Red Sky in the Morning …

Yellowstone River captured by Z 6II / Z14-24f2.8

There wasn’t even a hint of light on the horizon when we pulled away from the lodge. This time of year in the north, sunrise is nice and late, if you’re an early riser. As we ventured up the road, the first hints of light wiggled through the clouds and then, the clouds began to disappear. The glorious sunrise burst on the scene with a great screech of rubber on the road. Within seconds I was standing on the edge of the Yellowstone River soaking in what the great west is all about!
Photographers, everyone for that matter, is sucked in by the color red. When it wraps a scene in its entirety as it does here, it can make it hard to know where to look and more importantly, say in your photograph what’s the subject. Bringing out that red required setting the WB to 9000k and underexposing by one full stop. More importantly, though was the inclusion of the tall trees to the right of the frame. I bring in the old west, it keeps the eye in the frame, gives the water an anchor point for flowing, ties the red sky in with the foreground. As you arrange all the elements, bounce off what you see in the viewfinder with what words you are using to express the moment. You might be saying out loud what you need to say in your photograph. It is a special moment, red sky in the morning.

The Storm Rolls In

Chugach Mountains captured by Z 6II / 180-400VR

Is the storm coming, hammering the mountain top, already pounding the mountains or about to blow out? You can tell your story in camera simply with the push of a button and turn of a dial. Exposure must equal emotion, emotion that comes from you! When you see them clouds, how do YOU respond to them? Are they good or bad, about to ruin your photographic opportunity, or do they create one? Since only you know when you depress the shutter release, you can make them whatever you want and tell your story, yours!

In this case, they were bringing snow to the Chugach Mountains and causing me to hike out earlier than I planned. The storm while not a big one was causing me a big change in my plans. With that, I underexposed -1 stops to say the storm was incoming and bigger than it really was. Shooting B&W was a natural for the moment, underexposing for telling the story I was feeling.
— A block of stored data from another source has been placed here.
(* ===== verification/Endpoint.v ===== *)
(** * Making, closing and removing endpoints

    [createQueue], [OpenQueue], [Close] and [Unlink] of [src/queue.go], and the channels,
    connections and clients built on them ([src/channel.go], [src/conn.go],
    [src/service.go]), as sequences of calls of the operating system of which any may
    fail. What a process holds open and what it leaves in the file system is explicit: the
    descriptors of its handles, the listener that [selfID] makes once for the process, and
    the connections of the table of watches ([src/identity.go], [src/queue_peer.go]).
    Events are FIFOs ([src/event_unix.go]); the shared memory package is the class [Shm]
    with its laws. Calls of other processes in between are the subject of Names. *)

From Stdlib Require Import Strings.Byte String Lia Bool ZArith List.
From coqutil Require Import Byte Word.LittleEndianList.
From stdpp Require Import base numbers list list_numbers option sets.
From S2P Require Import Prelude Ipc Ring Recover GoStd Queue Names.

#[local] Open Scope Z_scope.
#[local] Open Scope list_scope.

#[export] Instance byte_decision : EqDecision byte := Byte.byte_eq_dec.

(** ** Shared memory *)

(** The named segments of the machine: their bytes, a successful [Create] with a size,
    stores through a mapping, and [Unlink]. *)
Class Shm (S : Type) : Type := {
  seg_at : S -> list byte -> option (list byte);
  seg_create : list byte -> Z -> S -> S;
  seg_store : list byte -> list byte -> S -> S;
  seg_unlink : list byte -> S -> S }.

(** What its documentation promises: a new segment is zero, bytes stored are the bytes
    that an open finds, an unlinked name is gone, and other names are not touched. *)
Class ShmLaws (S : Type) `{Shm S} : Prop := {
  seg_create_at : forall n size s m, seg_at (seg_create n size s) m = if decide (m = n) then Some (zeros size) else seg_at s m;
  seg_store_at : forall n b s m, seg_at (seg_store n b s) m =
    if decide (m = n) then match seg_at s n with Some _ => Some b | None => None end else seg_at s m;
  seg_unlink_at : forall n s m, seg_at (seg_unlink n s) m = if decide (m = n) then None else seg_at s m }.

(** ** The operating system *)

(** An error of the package, a file that does not exist, a name file without an
    instance, a connection that is refused, and any other. *)
Inductive oserr : Type := OPkg (e : error) | ONotExist | ONotReady | ORefused | OSys.

(** What the system answers its [n]-th call: the error of a call that acquires
    something, whether a call that removes something fails, random bytes, the address of
    a mapping, and the bytes that a failed write wrote. *)
Record answers : Type := mkAnswers {
  a_call : nat -> option oserr; a_remove : nat -> bool; a_raw : nat -> list byte; a_addr : nat -> Z; a_short : nat -> nat }.

(** What a process has once, whatever its handles. [p_life] is the variable [self]: nothing
    before its [once] has run, then the identity and, if it listens, the descriptor of the
    life socket. [p_watches] is [watches.byID]: a process, the connection to it, and the
    keys of the callbacks. [p_exited] is [exited]. *)
Record process : Type := mkProcess {
  p_life : option (Z * option nat); p_watches : list (Z * (nat * list nat)); p_next : nat; p_exited : list Z }.

(** The descriptors the process has open for its handles, what it has once, the segments,
    the FIFOs by path, and the content of the name and incarnation files by name. The
    numbers of all descriptors come from [fresh]. *)
Record os (S : Type) : Type := mkOs {
  tick : nat; fresh : nat; opened : list nat; proc : process;
  segs : S; fifos : list byte -> bool; name_files : list byte -> bool; incs : list byte -> option (list byte) }.
Arguments mkOs {S}. Arguments tick {S}. Arguments fresh {S}. Arguments opened {S}. Arguments proc {S}. Arguments segs {S}.
Arguments fifos {S}. Arguments name_files {S}. Arguments incs {S}.

Definition update {A} (f : list byte -> A) (k : list byte) (v : A) : list byte -> A :=
  fun x => if decide (x = k) then v else f x.

Section Endpoints.
Context {S : Type} `{Shm S}.
Variable A : answers.

Implicit Types w : os S.

Definition ticked w : os S := mkOs (tick w + 1) (fresh w) (opened w) (proc w) (segs w) (fifos w) (name_files w) (incs w).
Definition set_proc (p : process) w : os S := mkOs (tick w) (fresh w) (opened w) p (segs w) (fifos w) (name_files w) (incs w).
Definition set_segs (s : S) w : os S := mkOs (tick w) (fresh w) (opened w) (proc w) s (fifos w) (name_files w) (incs w).
Definition set_fifos f w : os S := mkOs (tick w) (fresh w) (opened w) (proc w) (segs w) f (name_files w) (incs w).
Definition set_names f w : os S := mkOs (tick w) (fresh w) (opened w) (proc w) (segs w) (fifos w) f (incs w).
Definition set_incs f w : os S := mkOs (tick w) (fresh w) (opened w) (proc w) (segs w) (fifos w) (name_files w) f.

(** A new descriptor, and [Close] of one, which frees it also when it reports an error. *)
Definition acquire w : nat * os S :=
  (fresh w, mkOs (tick w) (fresh w + 1) (opened w ++ [fresh w]) (proc w) (segs w) (fifos w) (name_files w) (incs w)).
Definition close_fd (fd : nat) w : os S :=
  mkOs (tick w) (fresh w) (filter (fun x => x <> fd) (opened w)) (proc w) (segs w) (fifos w) (name_files w) (incs w).

(** A sequence of calls: it changes the system and returns a value or an error. *)
Definition io (B : Type) : Type := os S -> (oserr + B) * os S.
Definition ret {B} (b : B) : io B := fun w => (inr b, w).
Definition throw {B} (e : oserr) : io B := fun w => (inl e, w).
Definition bind {B C} (m : io B) (k : B -> io C) : io C :=
  fun w => match m w with (inl e, w) => (inl e, w) | (inr b, w) => k b w end.
(** The error as a value: the code goes on. *)
Definition attempt {B} (m : io B) : io (option oserr) :=
  fun w => match m w with (inl e, w) => (inr (Some e), w) | (inr _, w) => (inr None, w) end.
Definition modify (f : os S -> os S) : io unit := fun w => (inr tt, f w).

(** A call that the system may refuse. *)
Definition call : io unit := fun w => (match a_call A (tick w) with Some e => inl e | None => inr tt end, ticked w).
Definition removing : io unit := fun w => (if a_remove A (tick w) then inl OSys else inr tt, ticked w).
Definition get_fd : io nat := fun w => let (fd, w) := acquire w in (inr fd, w).
Definition open_fd : io nat := bind call (fun _ => get_fd).
End Endpoints.

Declare Scope io_scope.
Notation "'let!' x := m 'in' k" := (bind m (fun x => k)) (at level 10, x binder, m at level 100, k at level 200) : io_scope.
Notation "m ;! k" := (bind m (fun _ => k)) (at level 199, right associativity) : io_scope.
#[local] Open Scope io_scope.

(** ** Events ([src/event.go], [src/event_unix.go]) *)

Definition str (s : string) : list byte := list_byte_of_string s.
Definition eventPath (name : list byte) : list byte := str "go-ipc-" ++ name ++ str ".event".

(** [validateName] on the bytes of a name. *)
Definition check_name {S} (name : list byte) : io (S := S) unit :=
  match validateName (string_of_list_byte name) with Some e => throw (OPkg e) | None => ret tt end.

Section Calls.
Context {S : Type} `{Shm S}.
Variable A : answers.

Implicit Types w : os S.

Definition remove_fifo (path : list byte) : io (S := S) unit :=
  removing A ;! modify (fun w => set_fifos (update (fifos w) path false) w).

Definition openFIFO (path : list byte) : io (S := S) nat := fun w =>
  if negb (fifos w path) then (inl ONotExist, w)
  else
    (let! fd := open_fd A in
     let! failed := attempt (call A) in
     match failed with
     | Some _ => modify (close_fd fd) ;! throw (OPkg ErrNotPollable)
     | None => ret fd
     end) w.

Definition createEventImpl (name : list byte) : io (S := S) nat :=
  let path := eventPath name in
  remove_fifo path ;!
  call A ;!
  modify (fun w => set_fifos (update (fifos w) path true) w) ;!
  openFIFO path.

Definition openEventImpl (name : list byte) : io (S := S) nat := openFIFO (eventPath name).

(** A file that does not exist is not an error. *)
Definition unlinkEventImpl (name : list byte) : io (S := S) unit := fun w =>
  if fifos w (eventPath name) then remove_fifo (eventPath name) w else (inr tt, w).

Definition CreateEvent (name : list byte) : io (S := S) nat := check_name name ;! createEventImpl name.
Definition OpenEvent (name : list byte) : io (S := S) nat := check_name name ;! openEventImpl name.

(** A descriptor of its own for a wait: the handle for writing is duplicated. The first
    two calls ask for the handle and lock it. *)
Definition dupFIFO : io (S := S) nat :=
  call A ;!
  call A ;!
  let! fd := open_fd A in
  let! failed := attempt (call A) in
  match failed with
  | Some _ => modify (close_fd fd) ;! throw (OPkg ErrNotPollable)
  | None => ret fd
  end.

(** *** On Windows ([src/event_windows.go])

    A handle is a descriptor; an event has one of the semaphore and one of the event that
    [close] sets. The first call of the two constructors makes the name a wide string,
    the second makes or opens the semaphore. *)

Definition win_finishEvent (sem : nat) : io (S := S) (nat * nat) := fun w =>
  match open_fd A w with
  | (inl e, w) => (inl e, close_fd sem w)
  | (inr closing, w) => (inr (sem, closing), w)
  end.

Definition win_createEventImpl : io (S := S) (nat * nat) := call A ;! let! h := open_fd A in win_finishEvent h.
Definition win_openEventImpl : io (S := S) (nat * nat) := call A ;! let! h := open_fd A in win_finishEvent h.
Definition win_close (h : nat * nat) w : os S := close_fd (snd h) (close_fd (fst h) w).


(** ** Instances ([src/name.go], [src/name_unix.go]) *)

Definition notEmptyName (inst : list byte) : list byte := inst ++ str ".ne".
Definition notFullName (inst : list byte) : list byte := inst ++ str ".nf".

Definition shm_Open (inst : list byte) : io (S := S) nat := fun w =>
  match seg_at (segs w) inst with None => (inl ONotExist, w) | Some _ => open_fd A w end.
Definition shm_Create (inst : list byte) (size : Z) : io (S := S) nat :=
  let! fd := open_fd A in modify (fun w => set_segs (seg_create inst size (segs w)) w) ;! ret fd.

Definition first_error (e1 e2 : option oserr) : option oserr := match e1 with Some _ => e1 | None => e2 end.
Definition give (e : option oserr) : io (S := S) unit := match e with Some e => throw e | None => ret tt end.

(** A segment that another process unlinks in between is not an error. *)
Definition unlinkSegment (inst : list byte) : io (S := S) unit :=
  removing A ;! modify (fun w => set_segs (seg_unlink inst (segs w)) w).

(** A segment that cannot be opened stays. *)
Definition remove_segment (inst : list byte) : io (S := S) (option oserr) := fun w =>
  match seg_at (segs w) inst with
  | None => (inr None, w)
  | Some _ =>
      match (removing A ;! get_fd) w with
      | (inl _, w) => (inr None, w)
      | (inr fd, w) => (let! err := attempt (unlinkSegment inst) in modify (close_fd fd) ;! ret err) w
      end
  end.

Definition removeInstance (name inc : list byte) : io (S := S) unit :=
  let inst := instanceName name inc in
  let! err := remove_segment inst in
  let! e1 := attempt (unlinkEventImpl (notEmptyName inst)) in
  let! e2 := attempt (unlinkEventImpl (notFullName inst)) in
  give (first_error (first_error err e1) e2).

(** [OpenFile], which makes the file, then [Take]. That no other process replaces the file
    in between is the subject of Names. *)
Definition lockName (name : list byte) : io (S := S) nat :=
  let! fd := open_fd A in
  modify (fun w => set_names (update (name_files w) name true) w) ;!
  let! failed := attempt (call A) in
  match failed with
  | Some e => modify (close_fd fd) ;! throw e
  | None => ret fd
  end.

Definition previous (name : list byte) : io (S := S) (list byte) := fun w =>
  (inr (default [] (match incs w name with Some content => parseIncarnation content | None => None end)), w).

(** [WriteAt] over the old content, then [Truncate]. A write that fails may have written
    some of the bytes. *)
Definition publish_write (name inc : list byte) : io (S := S) unit := fun w =>
  let old := default [] (incs w name) in
  let n := a_short A (tick w) in
  match call A w with
  | (inl e, w) => (inl e, set_incs (update (incs w) name (Some (take n inc ++ drop n old))) w)
  | (inr _, w) =>
      let w := set_incs (update (incs w) name (Some (inc ++ drop (List.length inc) old))) w in
      match call A w with
      | (inl e, w) => (inl e, w)
      | (inr _, w) => (inr tt, set_incs (update (incs w) name (Some inc)) w)
      end
  end.

Definition publish (name inc : list byte) : io (S := S) unit :=
  let! fd := open_fd A in
  let! err := attempt (publish_write name inc) in
  modify (close_fd fd) ;! give err.

Definition readName_ (name : list byte) : io (S := S) (list byte) := fun w =>
  if negb (name_files w name) then (inl ONotExist, w)
  else match call A w with
       | (inl e, w) => (inl e, w)
       | (inr _, w) =>
           match parseIncarnation (default [] (incs w name)) with
           | None => (inl ONotReady, w)
           | Some inc => (inr inc, w)
           end
       end.

(** [os.Remove] of the incarnation file, then of the name file. *)
Definition removeName (name : list byte) : io (S := S) unit :=
  removing A ;! modify (fun w => set_incs (update (incs w) name None) w) ;!
  removing A ;! modify (fun w => set_names (update (name_files w) name false) w).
That’s what writing with light is all about, reaching down to your emotions and using the tools of photography to tell them. That brings out the power in the photograph as the storm rolls in.

The Great One

Denali captured by Z 6II / Z70-200f2.8

I’m up in Alaska not for landscape photography but when it fills the horizon, I can’t ignore it! As the sun rose at 09:08 Denali, the Great One was visible to the north. A mountain that makes its own weather, it’s not visible most days so when it is, it’s special. From up on the mountain, looking across to The Great One the first light lit it up, and wow, what a view! We were very fortunate to see it all day which made being skunked a little less disappointing.

Panos – Easier Than Ever

3 Image Pano of Buggy Barn Museum captured by Z 6II / Z14-24f2.8

I’ve always loved panos, I do a lot of them just for myself as they are such a great reminder of a great memory. Back in the early days of digital, they were incredibly time intensive and just not fun. With ACR today, they are a snap and funner then ever! As far as I’m concerned, the Z bodies make them faster and better than the iphone. This is a really quick one I did with the Z 6II / Z14-24f2.8 using Mode #17. I shot the panos in a rush setting up for the day’s shoot. I then grabbed the three Nefs in Photo Mechanic, Cmd E to open in ACR, Selected the three images, right click and selected Merge Panorama and that was it, done!

What you’re seeing is the fabulous Buggy Barn Museum in Texas. This is a brilliant place to go and shoot and I can’t recommend it enough to you!

Reflecting on New Hampshire Color

Willey’s Pond captured by Z 6II / Z105mc

The White Mountains of New Hampshire are about to all go ablaze with fall color! I’m there right now and in the last 48hours, the color has ignited!!! This is reflection is just a small hint of the spectacular show. Nothing really tricky about the shot, include no shore, a tad of wind to give the reflection a base, shot in Vivid and right out of the camera to here. I Gotta run, that color is changing fast and I don’t want to miss a leaf!!!!

The Snap has Snapped

Miranda Aspens, NM captured by Z 6II / Z24-70f2.8

I was taught long ago that great fall color comes from a wet spring and a sudden cold snap in the fall. While we didn’t have a real wet spring, the temp was 28 this morning and that has set the clocking ticking. Fall color has begun here in the Bitterroots so it’s time to head out and get me some!
I have two approaches I like to start with when photographing fall color, long and short. I like shooting with the Z70-200f2.8 & Z24-70f2.8 from “outside” the color looking in. I look for a green background for the fall color which makes it pop. I underexpose to saturate the color. And I use a polarizer, rotating it so the majority of the leaves have the blue reflection from the sky removed.
Then I love to move right into a grove of fall color with the Z14-24 and simply lookup. I prefer says when there are whispy clouds and look for a pattern in them to place the fall color against. Well, nough said, time to grab the camera and head out, the clock is ticking, the snap has snapped!